Characterisation of MRGPRX2 + mast cells in irritable bowel syndrome

BACKGROUND: Mast cell activation is an important driver of abdominal pain in irritable bowel syndrome (IBS). While evidence supports the role of IgE-mediated mast cell activation in visceral pain development in IBS, the role of pseudoallergic MRGPRX2-mediated mast cell activation in this process remains unknown. OBJECTIVE: We investigated whether MRGPRX2-mediated mast cell activation plays a role in abdominal pain development in patients with IBS. DESIGN: mast cell frequency, MRGPRX2 expression per cell, mast cell degranulation kinetics in response to MRGPRX2 agonists, MRGPRX2 agonistic activity and presence of MRGPRX2 agonists in biopsy supernatants were assessed.

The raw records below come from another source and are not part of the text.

(* ===== verification/Tuples.v ===== *)
(** * Tuples and their schemas (sql/executor/tuple.h, tuple.cpp)

    A [TupleSchema] caches the map from column names to positions: [table_field_index] fills it
    once, and no later change of the columns empties it.  The functions that use it are
    computations on the schema. *)
From Stdlib Require Import String Floats.SpecFloat.
From S2P Require Import Prelude ReturnCode Effects Bitmap Memory KeyCompare Dates TableMeta ConditionFilter Table.
From S2P Require Import Values Expression.

(** ** Tuple *)

Definition add_value (v : TupleValue) (t : Tuple) : Tuple := t ++ [v].

(** [add(const Tuple &tuple, const std::vector<int> &field_index)]. *)
Fixpoint add_fields (tuple : Tuple) (index : list Z) (t : Tuple) : res Tuple :=
  match index with
  | [] => Ok t
  | i :: rest => let? v := get_pointer tuple i in add_fields tuple rest (add_value v t)
  end%C.

(** ** TupleField *)

Record TupleField := { tf_type : AttrType; tf_table_name : string; tf_field_name : string; tf_order : Z }.

#[export] Instance TupleField_eq_dec : EqDecision TupleField.
Proof. solve_decision. Defined.

Definition field_to_string (f : TupleField) : list Z :=
  bytes_of_string (tf_table_name f) ++ [dot] ++ bytes_of_string (tf_field_name f) ++ decimal (attr_code (tf_type f)).

(** ** Aggregates in a schema *)

Inductive AggreType := UNDEFINEDAGG | MAXS | MINS | AVGS | SUMS | COUNTS.

#[export] Instance AggreType_eq_dec : EqDecision AggreType.
Proof. solve_decision. Defined.

Record AggreDesc := {
  ad_type : AggreType; ad_is_attr : Z; ad_relation_name : option string; ad_attr_name : option string;
  ad_is_star : Z; ad_value : float }.

(** ** TupleSchema *)

Record TupleSchema := {
  fields_ : list TupleField;
  table_field_index_ : FieldIndex;
  agg_descs_ : list AggreDesc;
  exps_ : list ast }.

Definition TupleSchema_create : TupleSchema :=
  {| fields_ := []; table_field_index_ := ∅; agg_descs_ := []; exps_ := [] |}.

Definition set_fields (l : list TupleField) (s : TupleSchema) : TupleSchema :=
  {| fields_ := l; table_field_index_ := table_field_index_ s; agg_descs_ := agg_descs_ s; exps_ := exps_ s |}.
Definition set_index (m : FieldIndex) (s : TupleSchema) : TupleSchema :=
  {| fields_ := fields_ s; table_field_index_ := m; agg_descs_ := agg_descs_ s; exps_ := exps_ s |}.
Definition Set_agg_descs (l : list AggreDesc) (s : TupleSchema) : TupleSchema :=
  {| fields_ := fields_ s; table_field_index_ := table_field_index_ s; agg_descs_ := l; exps_ := exps_ s |}.
Definition add_exp (a : ast) (s : TupleSchema) : TupleSchema :=
  {| fields_ := fields_ s; table_field_index_ := table_field_index_ s; agg_descs_ := agg_descs_ s;
     exps_ := exps_ s ++ [a] |}.
Definition has_expression (s : TupleSchema) : bool := 0 <? alen (exps_ s).

Definition schema_add (type : AttrType) (table_name field_name : string) (order : Z) (s : TupleSchema) : TupleSchema :=
  set_fields (fields_ s ++
    [{| tf_type := type; tf_table_name := table_name; tf_field_name := field_name; tf_order := order |}]) s.

Definition named (table_name field_name : string) (f : TupleField) : bool :=
  bool_decide (tf_table_name f = table_name) && bool_decide (tf_field_name f = field_name).

Definition add_if_not_exists (type : AttrType) (table_name field_name : string) (order : Z) (s : TupleSchema)
    : TupleSchema :=
  if existsb (named table_name field_name) (fields_ s) then s else schema_add type table_name field_name order s.

Definition append (other : TupleSchema) (s : TupleSchema) : TupleSchema := set_fields (fields_ s ++ fields_ other) s.

Definition schema_clear (s : TupleSchema) : TupleSchema := set_fields [] s.

(** [i] is the loop counter. *)
Fixpoint index_of_field_from (i : Z) (l : list TupleField) (table_name field_name : string) : Z :=
  match l with
  | [] => -1
  | f :: rest => if named table_name field_name f then i else index_of_field_from (i + 1) rest table_name field_name
  end.

Definition index_of_field (s : TupleSchema) (table_name field_name : string) : Z :=
  index_of_field_from 0 (fields_ s) table_name field_name.

(** One round of the loops of [table_field_index]. *)
Definition put_index (table_name field_name : string) (index : Z) (m : FieldIndex) : FieldIndex :=
  match m !! table_name with
  | None => <[table_name := {[field_name := index]}]> m
  | Some fields => <[table_name := <[field_name := index]> fields]> m
  end.

Fixpoint index_fields (index : Z) (l : list TupleField) (m : FieldIndex) : FieldIndex :=
  match l with
  | [] => m
  | f :: rest => index_fields (index + 1) rest (put_index (tf_table_name f) (tf_field_name f) index m)
  end.

Fixpoint index_aggs (index : Z) (l : list AggreDesc) (m : FieldIndex) : res FieldIndex :=
  match l with
  | [] => Ok m
  | a :: rest =>
      let? table_name := non_null (ad_relation_name a) in
      let? field_name := non_null (ad_attr_name a) in
      index_aggs (index + 1) rest (put_index table_name field_name index m)
  end%C.

Definition is_nil {A} (l : list A) : bool := match l with [] => true | _ => false end.

Definition table_field_index : M TupleSchema FieldIndex := fun s =>
  if negb (bool_decide (table_field_index_ s = ∅)) then (Ok (table_field_index_ s), s)
  else if negb (is_nil (fields_ s) || is_nil (agg_descs_ s)) then (Ub, s)
  else match index_aggs 0 (agg_descs_ s) (index_fields 0 (fields_ s) ∅) with
  | Ok m => (Ok m, set_index m s)
  | Err rc => (Err rc, s)
  | Ub => (Ub, s)
  | OutOfFuel => (OutOfFuel, s)
  end.

(** The position of a column, if it is there. *)
Definition find_index_of (m : FieldIndex) (table_name field_name : string) : option Z :=
  match m !! table_name with None => None | Some fields => fields !! field_name end.

(** The positions in [schema] of the columns; one that is not there is left out. *)
Definition index_in (fields : list TupleField) : M TupleSchema (list Z) :=
  (let! m := table_field_index in
   ret (omap (fun f => find_index_of m (tf_table_name f) (tf_field_name f)) fields))%C.

(** ** Printing a schema *)

Definition separator : list Z := bytes_of_string " | ".
Definition newline : list Z := [10].

(** The elements with [" | "] between them; the last is printed after the loop. *)
Fixpoint print_row (l : list (list Z)) : list Z :=
  match l with
  | [] => []
  | [x] => x
  | x :: l' => x ++ separator ++ print_row l'
  end.

Definition field_heading (multi_table : bool) (f : TupleField) : list Z :=
  (if multi_table then bytes_of_string (tf_table_name f) ++ [dot] else []) ++ bytes_of_string (tf_field_name f).

Definition aggre_type_print (t : AggreType) : res (list Z) :=
  match t with
  | MAXS => Ok (bytes_of_string "max")
  | MINS => Ok (bytes_of_string "min")
  | AVGS => Ok (bytes_of_string "avg")
  | SUMS => Ok (bytes_of_string "sum")
  | COUNTS => Ok (bytes_of_string "count")
  | UNDEFINEDAGG => Ub
  end.

Definition aggre_attr_print (a : AggreDesc) : res (list Z) :=
  if (ad_is_attr a =? 1) || (ad_is_star a =? 1) then
    (let? name := non_null (ad_attr_name a) in
     Ok (match ad_relation_name a with Some t => bytes_of_string t ++ [dot] | None => [] end ++ bytes_of_string name))%C
  else to_string (FloatValue (ad_value a)).

Definition agg_heading (a : AggreDesc) : res (list Z) :=
  (let? type := aggre_type_print (ad_type a) in
   let? attr := aggre_attr_print a in
   Ok (type ++ bytes_of_string "(" ++ attr ++ bytes_of_string ")"))%C.

Definition schema_print (multi_table : bool) (s : TupleSchema) : res (list Z) :=
  (let? aggs := res_map agg_heading (agg_descs_ s) in
  let? exps := res_map Print (exps_ s) in
  Ok ((if is_nil (fields_ s) then []
       else print_row (field_heading multi_table <$> fields_ s) ++
            (if is_nil aggs && is_nil exps then newline else separator)) ++
      (if is_nil aggs then [] else print_row aggs ++ newline) ++
      (if is_nil exps then [] else print_row exps ++ newline)))%C.

(** ** Schemas of tables *)

Definition from_table (t : TableMeta) (s : TupleSchema) : TupleSchema :=
  foldl (fun s f => if fm_visible f then schema_add (fm_type f) (tm_name t) (fm_name f) 0 s else s) s (tm_fields t).

Definition from_tables (ts : list TableMeta) (s : TupleSchema) : TupleSchema :=
  foldl (fun s t => from_table t s) s ts.

Definition schema_add_field (t : TableMeta) (field_name : option string) (s : TupleSchema) : res TupleSchema :=
  match field_named t field_name with
  | None => Ub
  | Some f => Ok (add_if_not_exists (fm_type f) (tm_name t) (fm_name f) 0 s)
  end.

(** ** TupleSet *)

Record TupleSet := { tuples_ : list Tuple; schema_ : TupleSchema }.

Definition TupleSet_create : TupleSet := {| tuples_ := []; schema_ := TupleSchema_create |}.
Definition TupleSet_of (schema : TupleSchema) : TupleSet := {| tuples_ := []; schema_ := schema |}.

(** The moving constructor and assignment; the second result is what is left of [other]. *)
Definition move_construct (other : TupleSet) : TupleSet * TupleSet :=
  ({| tuples_ := tuples_ other; schema_ := schema_ other |}, {| tuples_ := []; schema_ := schema_clear (schema_ other) |}).

Definition move_assign (other s : TupleSet) : TupleSet * TupleSet :=
  ({| tuples_ := tuples_ other; schema_ := append (schema_ other) (schema_clear (schema_ s)) |},
   {| tuples_ := []; schema_ := schema_clear (schema_ other) |}).

Definition add_tuple (t : Tuple) (s : TupleSet) : TupleSet := {| tuples_ := tuples_ s ++ [t]; schema_ := schema_ s |}.
Definition set_clear (s : TupleSet) : TupleSet := {| tuples_ := []; schema_ := schema_clear (schema_ s) |}.
Definition set_schema (schema : TupleSchema) (s : TupleSet) : TupleSet := {| tuples_ := tuples_ s; schema_ := schema |}.
Definition is_empty (s : TupleSet) : bool := is_nil (tuples_ s).
Definition set_size (s : TupleSet) : Z := alen (tuples_ s).
Definition get_tuple (s : TupleSet) (index : Z) : res Tuple := at_index (tuples_ s) index.

(** A tuple without values: the loop begins behind the vector. *)
Definition print_tuple (t : Tuple) : res (list Z) :=
  if is_nil t then Ub else (let? row := res_map to_string t in Ok (print_row row ++ newline))%C.

Definition set_print (multi_table : bool) (s : TupleSet) : res (list Z) :=
  (let? heading := schema_print multi_table (schema_ s) in
  let? rows := res_map print_tuple (tuples_ s) in
  Ok (heading ++ concat rows))%C.

(** ** TupleSetDescartesIterator *)

Record DescartesIterator := { sizes_ : list Z; indexes_ : list Z; di_end : bool }.

Definition DescartesIterator_create (tuple_sets : list TupleSet) : DescartesIterator :=
  {| sizes_ := set_size <$> tuple_sets; indexes_ := (fun _ => 0) <$> tuple_sets;
     di_end := existsb (fun s => set_size s =? 0) tuple_sets |}.

(** [operator *]: the loop over the tables. *)
Fixpoint current_from (tuple_sets : list TupleSet) (sizes indexes : list Z) : res (list Tuple) :=
  match tuple_sets, sizes, indexes with
  | s :: tuple_sets', size :: sizes', index :: indexes' =>
      let? here := (if index <? size then let? t := get_tuple s index in Ok [t] else Ok []) in
      let? rest := current_from tuple_sets' sizes' indexes' in
      Ok (here ++ rest)
  | _, _, _ => Ok []
  end%C.

Definition current (tuple_sets : list TupleSet) (it : DescartesIterator) : res (list Tuple) :=
  current_from tuple_sets (sizes_ it) (indexes_ it).

(** The loop of [operator ++] from table [n - 1] down: whether an index was incremented, and the indexes. *)
Fixpoint next_indexes (n : nat) (sizes indexes : list Z) : bool * list Z :=
  match n with
  | O => (false, indexes)
  | S i' =>
      let i := Z.of_nat i' in
      if aget indexes i <? aget sizes i - 1 then (true, aset indexes i (aget indexes i + 1))
      else next_indexes i' sizes (aset indexes i 0)
  end.

Definition next (it : DescartesIterator) : DescartesIterator :=
  let '(more, indexes) := next_indexes (length (indexes_ it)) (sizes_ it) (indexes_ it) in
  {| sizes_ := sizes_ it; indexes_ := indexes; di_end := if more then di_end it else true |}.

(** [for (auto iter = TupleSetDescartesIterator(&tuple_sets); !iter.End(); ++iter)]; the body works on
    what [iter] points to. *)
Fixpoint descartes_for {A} (fuel : nat) (tuple_sets : list TupleSet) (it : DescartesIterator)
    (body : list Tuple -> A -> res A) (a : A) : res A :=
  if di_end it then Ok a
  else match fuel with
  | O => OutOfFuel
  | S fuel' =>
      let? tuples := current tuple_sets it in
      let? a := body tuples a in
      descartes_for fuel' tuple_sets (next it) body a
  end%C.

(** [for (x : l) a = body(x, a)]. *)
Fixpoint res_fold {A B} (body : B -> A -> res A) (l : list B) (a : A) : res A :=
  match l with
  | [] => Ok a
  | x :: l' => let? a := body x a in res_fold body l' a
  end%C.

RESULTS: mast cells was unaltered in IBS, submucosal mast cells showed increased degranulation in response to MRGPRX2 agonists in IBS compared with HV. MRGPRX2 agonistic activity was increased in IBS rectal biopsy supernatant compared with HV, which was associated with increased levels of substance P. CONCLUSION: The MRGPRX2 pathway is functionally upregulated in the colon of patients with IBS, supporting its role in abdominal pain in IBS.